Building on such achievements, the Israeli semiconductor industry has now grown to employ over 20,000 people across dozens of companies. Almost all of the world’s leading semiconductor firms have significant R&D centers in Israel, alongside a large number of local semiconductor companies. The industry is now one of the most advanced internationally, with the second highest concentration of design houses in the world.
We have recently seen a new birth of innovation in the semiconductor space, specifically coming from successful entrepreneurs developing new solutions centered around the cloud and AI. Leading Israeli companies in the field include Pliops, a portfolio company of Viola Ventures and State of Mind Ventures, founded by former founders and senior employees of M-Systems, Samsung and XtremIO, which recently announced a US$30 million Series B financing, led by Softbank Ventures Asia. The company is looking to build a new product enabling cloud and enterprise data centers to access data up to 50X faster with 1/10th of the computational load and power consumption- solving the scalability challenges raised by the cloud data ‘explosion’ and the increasing data requirements of AI and ML applications.

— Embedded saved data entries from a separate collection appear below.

(* ===== verification/Strategies.v ===== *)
(** * Strategies: the versioned execution strategies of the workers

    services/workers/src/execution/strategies: lib.ts (the conviction floor), strategy-v1.ts,
    strategy-v2.ts and index.ts (the registry).  A strategy is the record [Strategy] of
    Portfolio. *)

From stdpp Require Import gmap.
From S2P Require Import Prelude JsNumber JsText JsDecimal Json StageTypes Served MarketState Portfolio.

Local Open Scope string_scope.
Local Open Scope list_scope.

(** ** lib.ts *)

Definition parseConfidence (confidence : string) : number :=
  let n := stringToNumber confidence in if isFinite n then n else nint 0.

Definition floorIntent (action : DecisionAction) (observation : GeneratedSignal) (rationale : string) : DecisionIntent :=
  {| di_action := action; di_side := gs_side observation; di_confidence := gs_confidence observation;
     di_rationale := rationale |}.

Definition deriveFloorIntent (observation : GeneratedSignal) (floor : number) : DecisionIntent :=
  let decision := gs_decision observation in
  let confidence := gs_confidence observation in
  let conviction := parseConfidence confidence in
  if bool_decide (decision = FLAT) then
    floorIntent DA_STAND_ASIDE observation "observation FLAT (no directional edge) — stand aside"
  else if nge conviction floor then
    floorIntent DA_ENTER observation
      (showDirection decision +:+ " edge with conviction " +:+ confidence +:+ " >= floor " +:+ toFixed floor 4 +:+ " — enter")
  else
    floorIntent DA_HOLD observation
      (showDirection decision +:+ " edge but conviction " +:+ confidence +:+ " < floor " +:+ toFixed floor 4 +:+ " — hold").

(** ** strategy-v1.ts, strategy-v2.ts *)

Definition STRATEGY_V1_CONFIDENCE_FLOOR : number := ndec 1 1.
Definition STRATEGY_V2_CONFIDENCE_FLOOR : number := ndec 25 2.

Definition StrategyV1 : Strategy := {|
  sy_id := "core-technical";
  sy_version := nint 1;
  sy_decide observation _ := deriveFloorIntent observation STRATEGY_V1_CONFIDENCE_FLOOR
|}.

Definition StrategyV2 : Strategy := {|
  sy_id := "core-technical";
  sy_version := nint 2;
  sy_decide observation _ := deriveFloorIntent observation STRATEGY_V2_CONFIDENCE_FLOOR
|}.

(** ** index.ts *)

Definition strategyKey (s : Strategy) : string := sy_id s +:+ "@v" +:+ numToString (sy_version s).

Record StrategyRegistry := { rg_byKey : gmap string Strategy; rg_fallback : Strategy }.

Definition newRegistry (fallback : Strategy) : StrategyRegistry := {| rg_byKey := ∅; rg_fallback := fallback |}.

Definition register (strategy : Strategy) (keys : list string) (r : StrategyRegistry) : StrategyRegistry :=
  {| rg_byKey := foldl (fun byKey k => <[k := strategy]> byKey) (rg_byKey r) keys; rg_fallback := rg_fallback r |}.

Definition resolve (key : option string) (r : StrategyRegistry) : Strategy :=
  match key with Some k => default (rg_fallback r) (rg_byKey r !! k) | None => rg_fallback r end.

Definition defaultStrategyRegistry : StrategyRegistry :=
  register StrategyV2 [strategyKey StrategyV2] (register StrategyV1 [strategyKey StrategyV1] (newRegistry StrategyV1)).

Another leading company in the semiconductor field is proteanTecs, a portfolio company of Viola Ventures, founded by the former founders of Mellanox, which recently announced a US$35 million Series B financing, led by Intel Capital, ITI Venture Capital Partners and Mitsubishi UFJ Capital. proteanTecs is developing a product around the combination of hardware agents embedded in chips and the software that analyses the performance of electronic systems. The product aims to predict failures before they happen, a critical component for zero-failure systems such as autonomous vehicles.

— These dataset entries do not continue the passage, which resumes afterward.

(* ===== verification/Pipeline.v ===== *)
(** * Pipeline: the signal tick of the workers and the buses it publishes to

    services/workers/src/pipeline/orchestrator.ts (one tick), execution/index.ts and
    execution/subscribers/persistence-subscriber.ts (the default bus), bus/types.ts,
    bus/redis-bus.ts and bus/bullmq-bus.ts (the distributed bridges).  The database, the
    bus and the execution stage are operations over an outside world W that may throw;
    SHA-256 is a parameter.  Log lines are left out. *)

From stdpp Require Import gmap.
From S2P Require Import Prelude JsNumber JsText JsDecimal Json Effects StageTypes Served MarketState Portfolio ExecStage.
From S2P Require Import Signals Strategies Admission.

Local Open Scope string_scope.
Local Open Scope list_scope.
Local Open Scope eff_scope.

(** ** The rows and queries of a tick *)

(** A FeatureSnapshot row with its quality report; the columns have their database types,
    [features] is JSON. *)
Record FeatureSnapshotRow := {
  fr_id : string;
  fr_symbol : string;
  fr_ts : Z;
  fr_featureHash : string;
  fr_features : Json;
  fr_dqReport : SignalDataQualityReport
}.

(** The arguments of featureSnapshot.findMany. *)
Record SnapshotQuery := {
  qs_featureSetId : string;
  qs_exchangeNot : string;
  qs_orderBy : list (string * string);
  qs_take : nat
}.

(** The arguments of strategyVersion.findFirst. *)
Record StrategyQuery := { qv_status : string; qv_orderBy : list (string * string) }.

Record PipelineOps (X W : Type) := {
  po_findFeatureSet : string -> nat -> M X W (option string);
  po_findStrategy : StrategyQuery -> M X W (option SignalStrategyVersion);
  po_findSnapshots : SnapshotQuery -> M X W (list FeatureSnapshotRow);
  po_publish : DecisionEvent -> M X W unit;
  po_dataError : PipelineDataError -> X
}.
Arguments po_findFeatureSet {X W}.
Arguments po_findStrategy {X W}.
Arguments po_findSnapshots {X W}.
Arguments po_publish {X W}.
Arguments po_dataError {X W}.

Definition SNAPSHOT_SCAN_LIMIT : nat := 200.

Definition activeStrategy : StrategyQuery :=
  {| qv_status := "ACTIVE"; qv_orderBy := [("createdAt", "desc"); ("id", "desc")] |}.

Definition recentSnapshots (featureSetId : string) : SnapshotQuery := {|
  qs_featureSetId := featureSetId;
  qs_exchangeNot := "DEMO";
  qs_orderBy := [("ts", "desc"); ("id", "desc")];
  qs_take := SNAPSHOT_SCAN_LIMIT
|}.

(** ** The input of a tick *)

(** The first row of each symbol, in the order of the rows (the values of the Map). *)
Definition latestPerSymbol (rows : list FeatureSnapshotRow) : list FeatureSnapshotRow :=
  foldl (fun latest r =>
    if existsb (fun r' => bool_decide (fr_symbol r' = fr_symbol r)) latest then latest else latest ++ [r]) [] rows.

Definition bySymbol (a b : FeatureSnapshotRow) : comparison := String.compare (fr_symbol a) (fr_symbol b).

Definition orderedSnapshots (latest : list FeatureSnapshotRow) : list FeatureSnapshotRow :=
  sortBy bySymbol latest.

Definition candidateOf (snap : FeatureSnapshotRow) : CandidateSnapshotRow :=
  let dq := fr_dqReport snap in {|
  cs_id := J_string (fr_id snap);
  cs_symbol := J_string (fr_symbol snap);
  cs_ts := Some (fr_ts snap);
  cs_featureHash := J_string (fr_featureHash snap);
  cs_features := fr_features snap;
  cs_dqReport := Some {|
    cq_id := J_string (dq_id dq);
    cq_score := J_number (dq_score dq);
    cq_status := J_string (showDqStatus (dq_status dq));
    cq_datasetHash := J_string (dq_datasetHash dq) |}
|}.

Definition hashEntry (s : FeatureSnapshotRow) : Json :=
  J_object [
    ("id", J_string (fr_id s));
    ("symbol", J_string (fr_symbol s));
    ("ts", J_string (toISOString (fr_ts s)));
    ("featureHash", J_string (fr_featureHash s));
    ("dqReportId", J_string (dq_id (fr_dqReport s)));
    ("datasetHash", J_string (dq_datasetHash (fr_dqReport s)))
  ].

Definition hashInput (featureSetId strategyVersionId : string) (snapshots : list FeatureSnapshotRow) : Json :=
  J_object [
    ("featureSetId", J_string featureSetId);
    ("strategyVersionId", J_string strategyVersionId);
    ("snapshots", J_array (List.map hashEntry snapshots))
  ].

(** ** One tick *)

(** The counters of the loop and the decisions it collected. *)
Record Tally := {
  ta_generated : nat;
  ta_refused : nat;
  ta_lineageRejected : nat;
  ta_malformedRejected : nat;
  ta_decisions : list DecisionEvent
}.

Definition noTally : Tally :=
  {| ta_generated := 0; ta_refused := 0; ta_lineageRejected := 0; ta_malformedRejected := 0; ta_decisions := [] |}.

Definition countRefused (t : Tally) : Tally := {|
  ta_generated := ta_generated t; ta_refused := S (ta_refused t); ta_lineageRejected := ta_lineageRejected t;
  ta_malformedRejected := ta_malformedRejected t; ta_decisions := ta_decisions t |}.

Definition countMalformed (t : Tally) : Tally := {|
  ta_generated := ta_generated t; ta_refused := ta_refused t; ta_lineageRejected := ta_lineageRejected t;
  ta_malformedRejected := S (ta_malformedRejected t); ta_decisions := ta_decisions t |}.

Definition countLineage (t : Tally) : Tally := {|
  ta_generated := ta_generated t; ta_refused := ta_refused t; ta_lineageRejected := S (ta_lineageRejected t);
  ta_malformedRejected := ta_malformedRejected t; ta_decisions := ta_decisions t |}.

Definition countDecision (event : DecisionEvent) (t : Tally) : Tally := {|
  ta_generated := S (ta_generated t); ta_refused := ta_refused t; ta_lineageRejected := ta_lineageRejected t;
  ta_malformedRejected := ta_malformedRejected t; ta_decisions := ta_decisions t ++ [event] |}.

Record PipelineTickResult := {
  tk_snapshotsConsidered : nat;
  tk_generated : nat;
  tk_refused : nat;
  tk_lineageRejected : nat;
  tk_malformedRejected : nat;
  tk_inputHash : string;
  tk_execution : option ExecutionStageSummary
}.

(** What the engine is given for one snapshot. *)
Definition engineInput (sv : SignalStrategyVersion) (snap : FeatureSnapshotRow) : SignalEngineInput := {|
  se_featureSnapshot := {|
    fs_id := fr_id snap; fs_symbol := fr_symbol snap; fs_featureHash := fr_featureHash snap; fs_features := fr_features snap |};
  se_dqReport := fr_dqReport snap;
  se_strategyVersion := sv |}.

Section tick.
Context {X W : Type} (errMsg : X -> string) (typeError : string -> X).
Context (localeCompare : string -> string -> comparison) (sha256_16 sha256 : string -> string).
Context (ops : PipelineOps X W) (registry : StrategyRegistry) (tickId : option string).
(** The execution layer, opt-in. *)
Context (execution : option (StageOps X W * StageConfig)).

Definition failFast {A} (message code : string) : M X W A :=
  throw (po_dataError ops {| pd_message := message; pd_code := code |}).

Definition orThrow (e : option PipelineDataError) : M X W unit :=
  match e with Some e => throw (po_dataError ops e) | None => ret tt end.

Definition resolvePersistedLineage : M X W (string * SignalStrategyVersion) :=
  let! def := po_findFeatureSet ops "core-technical" 1 in
  let! version := po_findStrategy ops activeStrategy in
  match def, version with
  | None, _ => failFast
      "no FeatureSetDefinition core-technical v1 — the feature catalog has not been seeded (fail-fast, nothing fabricated)"
      "MISSING_FEATURE_SET"
  | _, None => failFast
      "no ACTIVE StrategyVersion — register and approve a strategy before running the pipeline (fail-fast, nothing fabricated)"
      "MISSING_ACTIVE_STRATEGY"
  | Some featureSetId, Some sv =>
      do! orThrow (assertValidStrategyVersionRow (J_string (sv_id sv)) (sv_parameters sv)) in
      ret (featureSetId, sv)
  end.

Definition computeInputHash (featureSetId strategyVersionId : string) (snapshots : list FeatureSnapshotRow) : string :=
  sha256 (stringify (hashInput featureSetId strategyVersionId snapshots)).

(** The body of the loop for one snapshot. *)
Definition processSnapshot (sv : SignalStrategyVersion) (snap : FeatureSnapshotRow) (tally : Tally) : M X W Tally :=
  let input := engineInput sv snap in
  match generateSignal input with
  | Refused _ => ret (countRefused tally)
  | Generated signal =>
      match malformedSignalReason signal input with
      | Some _ => ret (countMalformed tally)
      | None =>
          if lv_lineageValid (verifySignalLineage signal input) then
            let strategy := resolve (Some (gs_strategyVersionId signal)) registry in
            let event := deriveDecisionEvent signal strategy tickId in
            do! po_publish ops event in
            ret (countDecision event tally)
          else ret (countLineage tally)
      end
  end.

Fixpoint processSnapshots (sv : SignalStrategyVersion) (snaps : list FeatureSnapshotRow) (tally : Tally) : M X W Tally :=
  match snaps with
  | [] => ret tally
  | snap :: snaps =>
      let! tally := processSnapshot sv snap tally in
      processSnapshots sv snaps tally
  end.

(** The execution stage over the decisions; a failure of it is logged.  The state carries
    the portfolio to the next tick. *)
Definition executionStage (decisions : list DecisionEvent) : M X (PortfolioState * W) (option ExecutionStageSummary) :=
  match execution with
  | None => ret None
  | Some (stageOps, config) =>
      catch
        (let! portfolioState := gets fst in
         let! stage := onWorld (runExecutionStage errMsg typeError localeCompare sha256_16 stageOps config
                                  decisions portfolioState tickId) in
         do! modify (fun s => (sr_portfolioState stage, snd s)) in
         ret (Some (summarize stage)))
        (fun _ => ret None)
  end.

(** The resolved and validated input: the feature set, the strategy version and the latest
    snapshots. *)
Definition resolveInput : M X W (string * SignalStrategyVersion * list FeatureSnapshotRow) :=
  let! (featureSetId, sv) := resolvePersistedLineage in
  let! rows := po_findSnapshots ops (recentSnapshots featureSetId) in
  let latest := latestPerSymbol rows in
  do! (if (length latest =? 0)%nat then
         failFast
           "no admissible FeatureSnapshot exists for the core-technical v1 feature set — run ingestion before the pipeline (fail-fast, nothing fabricated)"
           "MISSING_FEATURE_SNAPSHOTS"
       else ret tt) in
  do! forEach (fun snap => orThrow (assertValidSnapshotRow (candidateOf snap))) (orderedSnapshots latest) in
  ret (featureSetId, sv, latest).

Definition runSignalPipelineTick : M X (PortfolioState * W) PipelineTickResult :=
  let! (featureSetId, sv, latest) := onWorld resolveInput in
  let ordered := orderedSnapshots latest in
  let inputHash := computeInputHash featureSetId (sv_id sv) ordered in
  let! tally := onWorld (processSnapshots sv ordered noTally) in
  let! execution := executionStage (ta_decisions tally) in
  ret {|
    tk_snapshotsConsidered := length latest;
    tk_generated := ta_generated tally;
    tk_refused := ta_refused tally;
    tk_lineageRejected := ta_lineageRejected tally;
    tk_malformedRejected := ta_malformedRejected tally;
    tk_inputHash := inputHash;
    tk_execution := execution
  |}.
End tick.

(** ** The default bus: persistence *)

(** persistence-subscriber.ts *)
Definition createPersistenceSubscriber {X W} (ops : SignalOps X W) (event : DecisionEvent) : M X W unit :=
  do! persistEngineSignal ops (de_signal event) in ret tt.

(** execution/index.ts: the publish of the bus it wires *)
Definition createDecisionBus {X W} (ops : SignalOps X W) : DecisionEvent -> M X W unit :=
  publishAll [createPersistenceSubscriber ops].

(** ** bus/types.ts *)

Definition BUS_DECISION : string := "nexus.bus.decision".

Inductive BusBackend := BB_inprocess | BB_redis | BB_bullmq.

Definition readBusBackend (raw : option string) : BusBackend :=
  match raw with
  | Some s => if bool_decide (s = "redis") then BB_redis else if bool_decide (s = "bullmq") then BB_bullmq else BB_inprocess
  | None => BB_inprocess
  end.

(** ** bus/redis-bus.ts *)

Record RedisChannelBus (X W E : Type) := {
  rb_channel : string;
  rb_admit : Json -> string + E;
  rb_handlers : list (E -> M X W unit);
  rb_onError : X -> string -> M X W unit;
  rb_onReject : string -> string -> M X W unit
}.
Arguments rb_channel {X W E}.
Arguments rb_admit {X W E}.
Arguments rb_handlers {X W E}.
Arguments rb_onError {X W E}.
Arguments rb_onReject {X W E}.

Section redis.
(** The text of the SyntaxError of a message that is not JSON. *)
Context {X W E : Type} (syntaxError : string -> string) (bus : RedisChannelBus X W E).

Definition dispatch (event : E) : M X W unit :=
  forEach (fun handler => catch (handler event) (fun err => rb_onError bus err (rb_channel bus))) (rb_handlers bus).

(** The message listener of the subscriber connection. *)
Definition onMessage (channel message : string) : M X W unit :=
  if bool_decide (channel <> rb_channel bus) then ret tt
  else
    match JSON_parse message with
    | None => rb_onReject bus ("message is not valid JSON: " +:+ syntaxError message) channel
    | Some parsed =>
        match rb_admit bus parsed with
        | inl detail => rb_onReject bus detail channel
        | inr event => dispatch event
        end
    end.
End redis.

(** publish: the channel and the message handed to Redis. *)
Definition redisMessage {X W} (bus : RedisChannelBus X W DecisionEvent) (event : DecisionEvent) : string * string :=
  (rb_channel bus, stringify (decisionEventJson event)).

(** The admission that createRedisDecisionBus bakes in. *)
Definition decisionAdmission (v : Json) : string + DecisionEvent :=
  match admitDecisionEvent v with Some detail => inl detail | None => inr (decisionEventOf v) end.

Definition createRedisDecisionBus {X W} (handlers : list (DecisionEvent -> M X W unit))
    (onError : X -> string -> M X W unit) (onReject : string -> string -> M X W unit) : RedisChannelBus X W DecisionEvent :=
  {| rb_channel := BUS_DECISION; rb_admit := decisionAdmission; rb_handlers := handlers;
     rb_onError := onError; rb_onReject := onReject |}.

(** ** bus/bullmq-bus.ts *)

(** The processor of a job: admission throws as it is, a handler's error is wrapped. *)
Definition processJob {X W E} (errMsg : X -> string) (error admissionError : string -> X) (jobName : string)
    (admission : Json -> string + E) (handlers : list (E -> M X W unit)) (data : Json) : M X W unit :=
  match admission data with
  | inl detail => throw (admissionError detail)
  | inr event =>
      forEach (fun handler =>
        catch (handler event)
          (fun err => throw (error ("bullmq bus handler failed on " +:+ jobName +:+ ": " +:+ errMsg err)))) handlers
  end.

Overall, we remain quite bullish on the future success of the semiconductor industry in Israel, both as an economic driver and as a source of innovation. This view is in-line with our strategy to partner with funds which invest in deep-technology solutions, many of which are in the semiconductor space. Notable Investment Rounds
Notable Investment Rounds
Pagaya, a Viola Ventures portfolio company, secured its series C funding of $25 million from Oak HC/FT and current investors. Pagaya is an AI based asset manager in the consumer credit space.

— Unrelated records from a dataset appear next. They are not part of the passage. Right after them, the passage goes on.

(* ===== verification/Replay.v ===== *)
(** * Replay: reconstruction of a recorded decision of the v1 rule

    services/workers/src/replay: types.ts, strategy.ts (the frozen core-technical v1 rule)
    and engine.ts.  The quality report of a replay has the shape of [SignalDataQualityReport]. *)

From S2P Require Import Prelude JsNumber JsText JsDecimal Json Signals.

Local Open Scope string_scope.
Local Open Scope list_scope.

(** packages/core/src/types.ts *)
Inductive SignalState := SS_STRONG_BUY | SS_BUY | SS_NEUTRAL | SS_SELL | SS_STRONG_SELL.

#[export] Instance SignalState_eq_dec : EqDecision SignalState.
Proof. solve_decision. Defined.

Definition showState (s : SignalState) : string :=
  match s with
  | SS_STRONG_BUY => "STRONG_BUY" | SS_BUY => "BUY" | SS_NEUTRAL => "NEUTRAL" | SS_SELL => "SELL"
  | SS_STRONG_SELL => "STRONG_SELL"
  end.

(** ** types.ts *)

Record ReplayFeatureSnapshot := { rf_id : string; rf_featureHash : string; rf_features : Json }.

Record ReplaySignal := {
  rs_id : string;
  rs_state : SignalState;
  rs_featureHash : string;
  rs_datasetHash : string;
  rs_featureSnapshotId : string;
  rs_dqReportId : string;
  rs_strategyVersionId : string
}.

Record ReplayInput := {
  ri_dqReport : SignalDataQualityReport;
  ri_featureSnapshot : ReplayFeatureSnapshot;
  ri_signal : ReplaySignal;
  ri_strategyVersion : SignalStrategyVersion
}.

Inductive ReplayResult :=
| RP_MATCH | RP_DECISION_MISMATCH | RP_REFUSED_DQ | RP_ABORTED_FEATURE_HASH | RP_ABORTED_DATASET_HASH
| RP_ABORTED_LINEAGE | RP_ABORTED_FEATURE_VECTOR.

(** [SignalState | "REFUSED" | null] *)
Inductive RecomputedState := RC_null | RC_REFUSED | RC_state (s : SignalState).

Record ReplayOutput := {
  ro_replayResult : ReplayResult;
  ro_decisionMatch : bool;
  ro_featureHashMatch : bool;
  ro_datasetHashMatch : bool;
  ro_recomputedDecision : RecomputedState;
  ro_recordedDecision : SignalState;
  ro_detail : string
}.

(** ** strategy.ts *)

Record StrategyParams := {
  sr_rsiStrongBuy : number;
  sr_rsiBuy : number;
  sr_rsiSell : number;
  sr_rsiStrongSell : number
}.

Definition DEFAULT_STRATEGY_PARAMS : StrategyParams :=
  {| sr_rsiStrongBuy := nint 70; sr_rsiBuy := nint 55; sr_rsiSell := nint 45; sr_rsiStrongSell := nint 30 |}.

(** num *)
Definition paramOr (raw : Json) (fallback : number) : number :=
  match raw with J_number n => if isFinite n then n else fallback | _ => fallback end.

Definition resolveParams (parameters : Json) : StrategyParams := {|
  sr_rsiStrongBuy := paramOr (prop "rsiStrongBuy" parameters) (sr_rsiStrongBuy DEFAULT_STRATEGY_PARAMS);
  sr_rsiBuy := paramOr (prop "rsiBuy" parameters) (sr_rsiBuy DEFAULT_STRATEGY_PARAMS);
  sr_rsiSell := paramOr (prop "rsiSell" parameters) (sr_rsiSell DEFAULT_STRATEGY_PARAMS);
  sr_rsiStrongSell := paramOr (prop "rsiStrongSell" parameters) (sr_rsiStrongSell DEFAULT_STRATEGY_PARAMS)
|}.

(** feature: the message of the StrategyInputError, or the value. *)
Definition replayFeature (features : Json) (key : string) : string + number :=
  let refuse := inl ("feature " +:+ key +:+ " missing or non-finite (fail-closed)") in
  match prop key features with J_number v => if isFinite v then inr v else refuse | _ => refuse end.

(** The state the rule gives for the three averages and the RSI. *)
Definition stateOf (params : StrategyParams) (ema20 ema50 ema200 rsi : number) : SignalState :=
  let bull := ngt ema20 ema50 && ngt ema50 ema200 in
  let bear := nlt ema20 ema50 && nlt ema50 ema200 in
  if bull then
    if nge rsi (sr_rsiStrongBuy params) then SS_STRONG_BUY
    else if nge rsi (sr_rsiBuy params) then SS_BUY else SS_NEUTRAL
  else if bear then
    if nle rsi (sr_rsiStrongSell params) then SS_STRONG_SELL
    else if nle rsi (sr_rsiSell params) then SS_SELL else SS_NEUTRAL
  else SS_NEUTRAL.

Definition evaluateCoreTechnical (features : Json) (params : StrategyParams) : string + SignalState :=
  match replayFeature features "ema_20" with
  | inl e => inl e
  | inr ema20 =>
    match replayFeature features "ema_50" with
    | inl e => inl e
    | inr ema50 =>
      match replayFeature features "ema_200" with
      | inl e => inl e
      | inr ema200 =>
        match replayFeature features "rsi_14" with
        | inl e => inl e
        | inr rsi => inr (stateOf params ema20 ema50 ema200 rsi)
        end
      end
    end
  end.

(** ** engine.ts *)

Definition replaySignal (input : ReplayInput) : ReplayOutput :=
  let dqReport := ri_dqReport input in
  let featureSnapshot := ri_featureSnapshot input in
  let signal := ri_signal input in
  let strategyVersion := ri_strategyVersion input in
  let featureHashMatch := bool_decide (rs_featureHash signal = rf_featureHash featureSnapshot) in
  let datasetHashMatch := bool_decide (rs_datasetHash signal = dq_datasetHash dqReport) in
  let recordedDecision := rs_state signal in
  let output result decisionMatch recomputed detail := {|
    ro_replayResult := result; ro_decisionMatch := decisionMatch; ro_featureHashMatch := featureHashMatch;
    ro_datasetHashMatch := datasetHashMatch; ro_recomputedDecision := recomputed;
    ro_recordedDecision := recordedDecision; ro_detail := detail |} in
  let abort result detail := output result false RC_null detail in
  let differs name a what b := "signal." +:+ name +:+ " " +:+ a +:+ " != " +:+ what +:+ " " +:+ b in
  if bool_decide (rs_featureSnapshotId signal <> rf_id featureSnapshot) then
    abort RP_ABORTED_LINEAGE (differs "featureSnapshotId" (rs_featureSnapshotId signal) "snapshot.id" (rf_id featureSnapshot))
  else if bool_decide (rs_dqReportId signal <> dq_id dqReport) then
    abort RP_ABORTED_LINEAGE (differs "dqReportId" (rs_dqReportId signal) "dqReport.id" (dq_id dqReport))
  else if bool_decide (rs_strategyVersionId signal <> sv_id strategyVersion) then
    abort RP_ABORTED_LINEAGE
      (differs "strategyVersionId" (rs_strategyVersionId signal) "strategyVersion.id" (sv_id strategyVersion))
  else if negb featureHashMatch then
    abort RP_ABORTED_FEATURE_HASH "featureHash mismatch between signal and feature snapshot"
  else if negb datasetHashMatch then
    abort RP_ABORTED_DATASET_HASH "datasetHash mismatch between signal and DQ report"
  else if bool_decide (dq_status dqReport <> DQ_PASSED) || nlt (dq_score dqReport) MIN_DATA_QUALITY_SCORE then
    output RP_REFUSED_DQ false RC_REFUSED
      ("DQ score " +:+ numToString (dq_score dqReport) +:+ " (" +:+ showDqStatus (dq_status dqReport) +:+ ") < "
       +:+ numToString MIN_DATA_QUALITY_SCORE +:+ " — decision refused")
  else
    match evaluateCoreTechnical (rf_features featureSnapshot) (resolveParams (sv_parameters strategyVersion)) with
    | inl message => abort RP_ABORTED_FEATURE_VECTOR message
    | inr recomputed =>
        if bool_decide (recomputed = recordedDecision) then
          output RP_MATCH true (RC_state recomputed) "decision reproduced from persisted features"
        else
          output RP_DECISION_MISMATCH false (RC_state recomputed)
            ("recomputed " +:+ showState recomputed +:+ " != recorded " +:+ showState recordedDecision)
    end.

Lemonade, an Aleph portfolio company, secured its series D round of $300 millionled by SoftBank. Lemonade is the first fully automated insurance company in the world.
Innoviz, a Magma Venture Capital and Amiti portfolio company, secured its series C funding for $132 million from Shenzhen Capital, China Merchants Capital and New Alliance Capital. Innoviz is one of the leading global companies in the development of LiDAR sensors for autonomous vehicles.